AIM OF THE TASK: Repeat only the lines running from the beginning of the material through the line that contains "Record World := mkWorld".

RECORDS SUPPLIED:
(** Everything the tasks read and write: the tracking server, Airflow's
    XCom table (the entries under key 'dataset_info' and those under key
    'model_info', each by the id of the task that pushed it), the
    invocations of the trainer so far, and the wall clock. *)
Record World := mkWorld {
  experiments : list string;
  runs : list Run;
  registered_models : gmap string (list VersionEntry);
  xcom_dataset_info : gmap string DatasetInfo;
  xcom_model_info : gmap string ModelInfo;
  train_calls : list TrainConfig;
  clock : nat }.

Definition set_experiments (f : list string → list string) (w : World) : World :=
  mkWorld (f (experiments w)) (runs w) (registered_models w)
          (xcom_dataset_info w) (xcom_model_info w) (train_calls w) (clock w).

Definition set_runs (f : list Run → list Run) (w : World) : World :=
  mkWorld (experiments w) (f (runs w)) (registered_models w)
          (xcom_dataset_info w) (xcom_model_info w) (train_calls w) (clock w).

Definition set_registered_models
    (f : gmap string (list VersionEntry) → gmap string (list VersionEntry))
    (w : World) : World :=
  mkWorld (experiments w) (runs w) (f (registered_models w))
          (xcom_dataset_info w) (xcom_model_info w) (train_calls w) (clock w).

Definition set_xcom_dataset_info
    (f : gmap string DatasetInfo → gmap string DatasetInfo) (w : World) : World :=
  mkWorld (experiments w) (runs w) (registered_models w)
          (f (xcom_dataset_info w)) (xcom_model_info w) (train_calls w) (clock w).

Definition set_xcom_model_info
    (f : gmap string ModelInfo → gmap string ModelInfo) (w : World) : World :=
  mkWorld (experiments w) (runs w) (registered_models w)
          (xcom_dataset_info w) (f (xcom_model_info w)) (train_calls w) (clock w).

Definition set_train_calls (f : list TrainConfig → list TrainConfig) (w : World) : World :=
  mkWorld (experiments w) (runs w) (registered_models w)
          (xcom_dataset_info w) (xcom_model_info w) (f (train_calls w)) (clock w).

Definition set_clock (f : nat → nat) (w : World) : World :=
  mkWorld (experiments w) (runs w) (registered_models w)
          (xcom_dataset_info w) (xcom_model_info w) (train_calls w) (f (clock w)).

(** The services outside the repository. *)
Record Env := mkEnv {
  (** [YOLO(weights)]: loading a checkpoint *)
  YOLO : string → result unit;
  (** [model.train] on the training configuration: [results.results_dict]
      when the results object has one *)
  model_train : TrainConfig → result (option (list (string * value)));
  (** [YOLO(path).val(data=...)], by checkpoint path and dataset file *)
  model_val : string → string → result BoxMetrics;
  (** [str(v)] for a value that is not already a string *)
  py_str : value → string;
  (** [f"{x:.3f}"] *)
  format_3f : float → string;
  (** [datetime.now().isoformat()] at a clock reading *)
  isoformat : nat → string }.

Definition MlflowError {A} (msg : string) : M World A :=
  raise (Exn MlflowException msg).

(** [mlflow.get_experiment_by_name] *)
Definition get_experiment_by_name (name : string) : M World (option string) :=
  w ← get;
  mret (if bool_decide (name ∈ experiments w) then Some name else None).

(** [mlflow.create_experiment]: refuses a name that exists. *)
Definition create_experiment (name : string) : M World unit :=
  w ← get;
  if bool_decide (name ∈ experiments w)
  then MlflowError ("Experiment '" +:+ name +:+ "' already exists.")
  else modify (set_experiments (λ es, es ++ [name])).

(** [mlflow.set_experiment]: creates the experiment when it is missing. *)
Definition set_experiment (name : string) : M World unit :=
  w ← get;
  if bool_decide (name ∈ experiments w) then mret tt
  else modify (set_experiments (λ es, es ++ [name])).

Definition set_status (rid : nat) (st : string) : World → World :=
  set_runs (alter (λ r, mkRun (run_name r) st (params r) (metrics r) (artifacts r)) rid).

(** Leaving a [with mlflow.start_run(...)] block ends the run, as FINISHED
    or, when the block raised, as FAILED; the exception passes through. *)
Definition end_run {A} (rid : nat) (body : M World A) : M World A := λ w,
  match body w with
  | (Ok a, w') => (Ok a, set_status rid "FINISHED" w')
  | (Raise e, w') => (Raise e, set_status rid "FAILED" w')
  end.

(** [with mlflow.start_run(run_name=name) as run: body]: a new run. The
    block receives the run id; the fluent logging calls made inside the
    block take it as their first argument. *)
Definition start_run {A} (name : string) (body : nat → M World A) : M World A :=
  w ← get;
  let rid := length (runs w) in
  modify (set_runs (λ rs, rs ++ [mkRun name "RUNNING" ∅ ∅ []])) ;;
  end_run rid (body rid).

(** [with mlflow.start_run(run_id=rid): body]: an existing run resumed. *)
Definition resume_run {A} (rid : nat) (body : nat → M World A) : M World A :=
  w ← get;
  match runs w !! rid with
  | None => MlflowError "Run not found"
  | Some _ => modify (set_status rid "RUNNING") ;; end_run rid (body rid)
  end.

(** [mlflow.get_run(run_id)] *)
Definition get_run (rid : nat) : M World Run :=
  w ← get;
  match runs w !! rid with
  | None => MlflowError "Run not found"
  | Some r => mret r
  end.

(** The string a parameter value is stored as. *)
Definition param_string (env : Env) (v : value) : string :=
  match v with VStr s => s | _ => py_str env v end.

(** [mlflow.log_param(key, value)]: a parameter may be written again only
    with the value it already has. *)
Definition log_param (env : Env) (rid : nat) (key : string) (v : value) : M World unit :=
  r ← get_run rid;
  let s := param_string env v in
  match params r !! key with
  | Some old =>
      if bool_decide (old = s) then mret tt
      else MlflowError ("Changing param values is not allowed. Param with key='"
                        +:+ key +:+ "' was already logged.")
  | None =>
      modify (set_runs (alter (λ r, mkRun (run_name r) (status r)
                                      (<[key := s]> (params r)) (metrics r) (artifacts r)) rid))
  end.

(** [mlflow.log_params(dict)] *)
Definition log_params (env : Env) (rid : nat) (kvs : list (string * value)) : M World unit :=
  for_each kvs (λ kv, log_param env rid kv.1 kv.2).

(** [mlflow.log_metric(key, value)] *)
Definition log_metric (rid : nat) (key : string) (x : float) : M World unit :=
  get_run rid ;;
  modify (set_runs (alter (λ r, mkRun (run_name r) (status r) (params r)
                                  (<[key := x]> (metrics r)) (artifacts r)) rid)).

(** [mlflow.log_artifact(local_path, artifact_path)] *)
Definition log_artifact (rid : nat) (artifact_path : string) : M World unit :=
  get_run rid ;;
  modify (set_runs (alter (λ r, mkRun (run_name r) (status r) (params r) (metrics r)
                                  (artifacts r ++ [artifact_path])) rid)).

(** Creating a version of [name] from run [rid]: the registered model is
    created when the name is new; the version starts in stage None and
    gets the next number. *)
Definition create_model_version (name : string) (rid : nat) : M World ModelVersion :=
  w ← get;
  let vs := default [] (registered_models w !! name) in
  modify (set_registered_models (<[name := vs ++ [mkEntry rid StageNone ∅]]>)) ;;
  mret (mkVersion (S (length vs)) rid StageNone).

ANSWER SPACE:
(** Everything the tasks read and write: the tracking server, Airflow's
    XCom table (the entries under key 'dataset_info' and those under key
    'model_info', each by the id of the task that pushed it), the
    invocations of the trainer so far, and the wall clock. *)
Record World := mkWorld {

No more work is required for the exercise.